Limelight is new to Tojo-Vikas, but not contingencies. The company, which has an annual turnover of around Rs100 million, regularly deals with crises.
One evening, the chairman of the Surat municipal corporation rang up Rishi and asked him to send some experts to inspect whether a causeway, for separating a river mouth from the Arabian sea, had any hollowness.
Another day his experts flew down to Andhra Pradesh to deal with a leakage in the Prakasam Barrage.
The company is one of India's pioneers in investigating underground systems, dams, bridges, water sources, foundations etc.
For its job, the company deploys an array of sophisticated equipment and techniques, including satellite imagery, GPR and seismic tomography. Tojo-Vikas is probably the only private company that gives such a combination of cutting edge technology, Rishi said.
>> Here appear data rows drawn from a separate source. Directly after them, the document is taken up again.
(** One turn of [offset += this.displayDuration]: for a duration [d]
    with leading bit 2^s and an offset [o] between [k] times 2^s and
    [k] times 2^(s+1), the sum is a double again, larger than [o],
    between the bounds for [k + 1], and off [o + d] by at most
    [(k + 1) d / 2^52]. *)
Lemma offset_step (o d : Q) (s k : Z) :
  -1022 <= s -> (2 ^ s <= d)%Q -> (d < 2 ^ (s + 1))%Q ->
  1 <= k <= 2 ^ 20 ->
  (inject_Z k * 2 ^ s <= o)%Q -> (o <= inject_Z k * 2 ^ (s + 1))%Q ->
  (inject_Z (k + 1) * 2 ^ (s + 1) < 2 ^ 1024)%Q ->
  exists a,
    Double.add (Double.Finite o) (Double.Finite d) = Double.Finite a
    /\ (o < a)%Q
    /\ (inject_Z (k + 1) * 2 ^ s <= a)%Q
    /\ (a <= inject_Z (k + 1) * 2 ^ (s + 1))%Q
    /\ (Qabs (a - (o + d)) <= inject_Z (k + 1) * d * (1 # 2 ^ 52))%Q.
Proof.
  intros Hs Hd1 Hd2 Hk Ho1 Ho2 Hbig.
  change (Double.add (Double.Finite o) (Double.Finite d)) with (Double.round (o + d)).
  pose proof (DoubleFacts.pow2_pos s) as HP.
  assert (E2 : (2 ^ (s + 1) == 2 * 2 ^ s)%Q).
  { rewrite DoubleFacts.pow2_plus. change (2 ^ 1)%Q with 2%Q. ring. }
  assert (Hk1 : (1 <= inject_Z k)%Q)
    by (change 1%Q with (inject_Z 1); rewrite <- Zle_Qle; lia).
  assert (Ek : (inject_Z (k + 1) == inject_Z k + 1)%Q)
    by (rewrite inject_Z_plus; reflexivity).
  remember (o + d)%Q as x eqn:Dx.
  remember (inject_Z (k + 1) * 2 ^ s)%Q as lo eqn:Dlo.
  remember (inject_Z (k + 1) * 2 ^ (s + 1))%Q as hi eqn:Dhi.
  assert (Ex : (x == o + d)%Q) by (by rewrite Dx).
  assert (Elo : (lo == inject_Z k * 2 ^ s + 2 ^ s)%Q) by (rewrite Dlo, Ek; ring).
  assert (Ehi : (hi == inject_Z k * 2 ^ (s + 1) + 2 ^ (s + 1))%Q)
    by (rewrite Dhi, Ek; ring).
  assert (Hx1 : (lo <= x)%Q) by lra.
  assert (Hx2 : (x <= hi)%Q) by lra.
  assert (Hlo0 : (0 <= lo)%Q).
  { assert (0 <= inject_Z k * 2 ^ s)%Q by (apply Qmult_le_0_compat; lra). lra. }
  assert (Hx0 : (0 <= x)%Q) by lra.
  (* both bounds are doubles *)
  destruct (DoubleFacts.round_exact hi (k + 1) (s + 1)) as (h & Eh & Hh);
    [by rewrite Dhi | lia | lia | exact Hbig |].
  destruct (DoubleFacts.round_exact lo (k + 1) s) as (l & El & Hl);
    [by rewrite Dlo | lia | lia | lra |].
  destruct (DoubleFacts.round_between x hi h Hx0 Hx2 Eh) as (a & Ea & Ha0 & Hah).
  pose proof (DoubleFacts.round_mono lo x l a Hlo0 Hx1 El Ea) as Hla.
  exists a. split; [exact Ea|].
  (* the multiple of 2^s next above [o] is a double, and not above [x] *)
  set (f := Qfloor (o / 2 ^ s)).
  assert (Eo : (o / 2 ^ s * 2 ^ s == o)%Q) by (field; lra).
  assert (Hf1 : (inject_Z f * 2 ^ s <= o)%Q).
  { assert (inject_Z f * 2 ^ s <= o / 2 ^ s * 2 ^ s)%Q
      by (apply Qmult_le_compat_r; [apply Qfloor_le | lra]).
    lra. }
  assert (Hf2 : (o < inject_Z (f + 1) * 2 ^ s)%Q).
  { assert (o / 2 ^ s * 2 ^ s < inject_Z (f + 1) * 2 ^ s)%Q
      by (apply Qmult_lt_compat_r; [lra | apply Qlt_floor]).
    lra. }
  assert (Hf3 : 0 <= f).
  { unfold f. change 0 with (Qfloor 0). apply Qfloor_resp_le.
    apply Qle_shift_div_l; [lra|].
    assert (0 <= inject_Z k * 2 ^ s)%Q by (apply Qmult_le_0_compat; lra). lra. }
  assert (Hf4 : f <= 2 * k).
  { unfold f. rewrite <- (Qfloor_Z (2 * k)). apply Qfloor_resp_le.
    apply Qle_shift_div_r; [lra|].
    rewrite inject_Z_mult. change (inject_Z 2) with 2%Q.
    assert (inject_Z k * 2 ^ (s + 1) == 2 * inject_Z k * 2 ^ s)%Q by (rewrite E2; ring).
    lra. }
  remember (inject_Z (f + 1) * 2 ^ s)%Q as r eqn:Dr.
  assert (Er : (r == inject_Z f * 2 ^ s + 2 ^ s)%Q).
  { rewrite Dr, inject_Z_plus. change (inject_Z 1) with 1%Q. ring. }
  assert (Hrx : (r <= x)%Q) by lra.
  assert (Ho0 : (0 <= o)%Q).
  { assert (0 <= inject_Z k * 2 ^ s)%Q by (apply Qmult_le_0_compat; lra). lra. }
  assert (Hr0 : (0 <= r)%Q) by lra.
  destruct (DoubleFacts.round_exact r (f + 1) s) as (r' & Er' & Hr');
    [by rewrite Dr | lia | lia | lra |].
  pose proof (DoubleFacts.round_mono r x r' a Hr0 Hrx Er' Ea) as Hra.
  split; [lra|]. split; [lra|]. split; [lra|].
  (* the error of the rounding *)
  assert (Hxpos : (0 < x)%Q) by lra.
  pose proof (DoubleFacts.round_error x a Hxpos Ea) as Herr.
  destruct (DoubleFacts.ilog2_spec x Hxpos) as [Hlog1 Hlog2].
  assert (Hlog : s + 1 <= Double.ilog2 x).
  { assert (s + 1 < Double.ilog2 x + 1); [|lia].
    apply DoubleFacts.pow2_lt_inv.
    assert (2 ^ (s + 1) <= lo)%Q.
    { rewrite Elo, E2.
      assert (1 * 2 ^ s <= inject_Z k * 2 ^ s)%Q by (apply Qmult_le_compat_r; lra).
      lra. }
    lra. }
  assert (Ec : Double.cexp x = Double.ilog2 x - 52) by (unfold Double.cexp; lia).
  assert (Ep : (2 ^ Double.cexp x == 2 ^ Double.ilog2 x * (1 # 2 ^ 52))%Q).
  { rewrite Ec. unfold Z.sub. rewrite DoubleFacts.pow2_plus. reflexivity. }
  assert (Hhalf : (2 ^ Double.cexp x / 2 == (1 # 2) * 2 ^ Double.cexp x)%Q) by field.
  rewrite Hhalf, Ep in Herr.
  eapply Qle_trans; [exact Herr|].
  (* 2^ilog2 x <= x <= hi <= 2 (k + 1) d *)
  assert (Hhd : (hi <= 2 * (inject_Z (k + 1) * d))%Q).
  { assert (inject_Z (k + 1) * 2 ^ s <= inject_Z (k + 1) * d)%Q
      by (apply Qmult_le_l; lra).
    assert (hi == 2 * (inject_Z (k + 1) * 2 ^ s))%Q by (rewrite Dhi, E2; ring).
    lra. }
  set (g := (2 ^ Double.ilog2 x)%Q) in *. clearbody g.
  set (u := (inject_Z (k + 1) * d)%Q) in *. clearbody u.
  assert (Hg : (g <= 2 * u)%Q) by lra.
  set (c := (1 # 2 ^ 52)%Q). assert (Hc : (0 <= c)%Q) by discriminate.
  assert (Hm : (g * c <= 2 * u * c)%Q) by (apply Qmult_le_compat_r; done).
  lra.
Qed.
So when the railways was struggling with a crack at one end of a bridge on the Jammu-Udhampur link, which is yet to be completed, Tojo-Vikas stepped in. The defect was rectified on its recommendations, Rishi said.
Tojo-Vikas introduced GPR in India around six years ago when it was engaged by the Delhi Metro Rail Corporation to investigate underground utilities such as water lines and cables for the Khalsa College-Central Secretariat underground corridor.
Today, in Delhi it is compulsory for all companies laying underground cables to have a GPR survey done before undertaking trench-less boring.
Incidentally, Tojo-Vikas has signed a Memorandum of Understanding with Bharati Cellular Limited, which owns the Airtel mobile network, to undertake their GPR surveys before their cables are laid.
Rishi is battling to convince the bureaucracy to use his cheaper but sophisticated technological offerings.
The company has been doing it ever since Rishi quit his job with Uptron, the UP government company that used to manufacture, among other things, televisions.
He named the company after his kids -- Toto and Jojo are their nicknames -- and his younger brother Vikas.
Today, he has an impressive list of advisors, board of directors and 15 geophysicists.
The chief geophysicist, Claude Robillard, who was involved in the Ayodhya survey, is based in Canada.